BEGIN

Lemma scheduling_one_id_leaves_the_others_witness :
  let st :=
    try_scheduleFor Scenario.utc_server Scenario.early_september "u2"
      (initial Scenario.loaded) in
  let st' :=
    try_scheduleFor Scenario.utc_server Scenario.early_september "u1" st in
  length (armed_for "u1" st') = 4%nat
  ∧ length (armed_for "u2" st) = 2%nat
  ∧ armed_for "u2" st' = armed_for "u2" st
  ∧ subscriptions st' = Scenario.loaded.
Proof.
  cbv zeta.
  destruct (scheduling_one_id_leaves_the_others Scenario.utc_server
              Scenario.early_september "u1"
              (try_scheduleFor Scenario.utc_server Scenario.early_september
                 "u2" (initial Scenario.loaded)))
    as (Hs & _ & _ & Ho).
  { apply try_scheduleFor_consistent, initial_consistent. }
  destruct (Ho "u2" ltac:(discriminate)) as [Ha _].
  split_and!; [vm_compute; reflexivity | vm_compute; reflexivity | done |].
  rewrite Hs. by destruct (try_scheduleFor_subscriptions Scenario.utc_server
    Scenario.early_september "u2" (initial Scenario.loaded)) as (-> & _).
Defined.



End Scheduling_frame.

Section Daily_text_facts.
Import Planner Daily_text.

Lemma split_colon_free (a : string) :
  colon_free a = true → split_colon a = [a].
Proof.
  induction a as [| c a IH]; [done |]. simpl.
  destruct (Ascii.eqb c ":"); [done |]. simpl.
  intros Ha. by rewrite (IH Ha).
Qed.

Lemma split_colon_first (a r : string) :
  colon_free a = true →
  split_colon (String.append a (String ":" r)) = a :: split_colon r.
Proof.
  induction a as [| c a IH]; [done |]. simpl.
  destruct (Ascii.eqb c ":"); [done |]. simpl.
  intros Ha. by rewrite (IH Ha).
Qed.

(** X10. Of a daily time only the text before the second colon is
    read: an entry without a colon is skipped, whatever follows a
    second colon is ignored, and hour and minute are whatever
    [parseInt] reads from the first two fields, with no check that they
    name a time of day. *)
Theorem daily_time_reads_two_fields (a b rest : string) (hh mm : Z) :
  colon_free a = true →
  colon_free b = true →
  parseInt a = Some hh →
  parseInt b = Some mm →
  Number_isFinite (Some hh) = true →
  Number_isFinite (Some mm) = true →
  (∀ s, colon_free s = true → parse_hhmm s = None)
  ∧ parse_hhmm (String.append a (String ":" b)) = Some (hh, mm)
  ∧ parse_hhmm
      (String.append a (String ":" (String.append b (String ":" rest))))
    = Some (hh, mm).
Proof.
  intros Ha Hb Hhh Hmm Hfh Hfm. split.
  - intros s Hs. unfold parse_hhmm. rewrite split_colon_free by done.
    cbn -[Number_isFinite parseInt].
    change (negb (Number_isFinite None)) with true.
    by rewrite orb_true_r.
  - unfold parse_hhmm.
    rewrite !split_colon_first, !split_colon_free by done.
    cbn -[Number_isFinite parseInt]. rewrite Hhh, Hmm.
    cbn -[Number_isFinite]. rewrite Hfh, Hfm.
    by split.
Qed.

Lemma daily_time_reads_two_fields_witness :
  parse_hhmm "0900" = None
  ∧ parse_hhmm "25:99" = Some (25, 99)%Z
  ∧ parse_hhmm "25:99:30" = Some (25, 99)%Z.
Proof.
  destruct (daily_time_reads_two_fields "25" "99" "30" 25 99)
    as (H1 & H2 & H3); try (vm_compute; reflexivity).
  split; [by apply H1 |]. by split.
Defined.

End Daily_text_facts.

Section Admin_facts.
Import Js Dispatch Clock Scheduler Api Admin.

Lemma subscribe_store (env : Platform) (uuid : string) (now : Z)
    (req : Subscribe_body) (st : State) (sub : Subscription) :
  usable (subscription_field req) = Some sub →
  ∃ item,
    subscriptions (snd (subscribe env uuid now req st))
    = <[uuid := item]> (subscriptions st)
    ∧ subscription item = Some sub.
Proof.
  intros Hsub. unfold subscribe. rewrite Hsub. cbn [snd].
  match goal with
  | |- context [<[uuid := ?i]> (subscriptions st)] => exists i
  end.
  split; [| done].
  match goal with
  | |- context [try_scheduleFor env now uuid ?s] =>
      by destruct (try_scheduleFor_subscriptions env now uuid s) as (-> & _)
  end.
Qed.

(** X11. A test send from the admin page changes neither the store,
    the file, the runtime registry nor any trigger, whatever the push
    service answers, so a 410 on a test send does not remove the
    subscription; the page answers 'Invalid id' exactly when the id is
    empty or names neither a record nor an inherited property, and a
    stored record with a subscription gets exactly one send, of the
    test message. *)
Theorem test_send_never_prunes (webpush : Transport) (id : option string)
    (st : State) :
  let page := fst (sendTest webpush id st) in
  let st' := snd (sendTest webpush id st) in
  subscriptions st' = subscriptions st
  ∧ persisted st' = persisted st
  ∧ runtimeJobs st' = runtimeJobs st
  ∧ triggers st' = triggers st
  ∧ page ≠ Unhandled
  ∧ (page = Invalid_id
     ↔ ∀ k, truthy id = Some k →
         subscriptions st !! k = None ∧ inherited k = false)
  ∧ (∀ k item sub,
       truthy id = Some k → subscriptions st !! k = Some item →
       subscription item = Some sub →
       outbox st' = outbox st ++ [(sub, test_payload)]).
Proof.
  cbv zeta. unfold sendTest.
  destruct (truthy id) as [k |]; [| by split_and!].
  destruct (subscriptions st !! k) as [item |] eqn:Hk.
  - destruct (subscription item) as [sub |] eqn:Hsub.
    + destruct (sendPushSafely_normal webpush sub test_payload)
        as [res ->].
      cbn [fst snd]. split_and!; try done.
      * split; [done |]. intros H.
        destruct (H k eq_refl) as [H1 _]. congruence.
      * intros k' item' sub' [= <-]. rewrite Hk. intros [= <-].
        rewrite Hsub. by intros [= <-].
    + cbn [fst snd]. split_and!; try done.
      * split; [done |]. intros H.
        destruct (H k eq_refl) as [H1 _]. congruence.
      * intros k' item' sub' [= <-]. rewrite Hk. intros [= <-].
        by rewrite Hsub.
  - destruct (inherited k) eqn:Hinh; cbn [fst snd]; split_and!; try done.
    + split; [done |]. intros H.
      destruct (H k eq_refl) as [_ H2]. congruence.
    + intros k' item' sub' [= <-]. by rewrite Hk.
    + split; [| done]. by intros _ k' [= <-].
    + intros k' item' sub' [= <-]. by rewrite Hk.
Qed.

END

When the line with "cbn -[Number_isFinite parseInt]. rewrite" is reached in the data above, start copying there, and copy each line exactly until the line with "st)] => exists i" has been copied; copy nothing else.

Exercise solution:
    cbn -[Number_isFinite parseInt]. rewrite Hhh, Hmm.
    cbn -[Number_isFinite]. rewrite Hfh, Hfm.
    by split.
Qed.

Lemma daily_time_reads_two_fields_witness :
  parse_hhmm "0900" = None
  ∧ parse_hhmm "25:99" = Some (25, 99)%Z
  ∧ parse_hhmm "25:99:30" = Some (25, 99)%Z.
Proof.
  destruct (daily_time_reads_two_fields "25" "99" "30" 25 99)
    as (H1 & H2 & H3); try (vm_compute; reflexivity).
  split; [by apply H1 |]. by split.
Defined.

End Daily_text_facts.

Section Admin_facts.
Import Js Dispatch Clock Scheduler Api Admin.

Lemma subscribe_store (env : Platform) (uuid : string) (now : Z)
    (req : Subscribe_body) (st : State) (sub : Subscription) :
  usable (subscription_field req) = Some sub →
  ∃ item,
    subscriptions (snd (subscribe env uuid now req st))
    = <[uuid := item]> (subscriptions st)
    ∧ subscription item = Some sub.
Proof.
  intros Hsub. unfold subscribe. rewrite Hsub. cbn [snd].
  match goal with
  | |- context [<[uuid := ?i]> (subscriptions st)] => exists i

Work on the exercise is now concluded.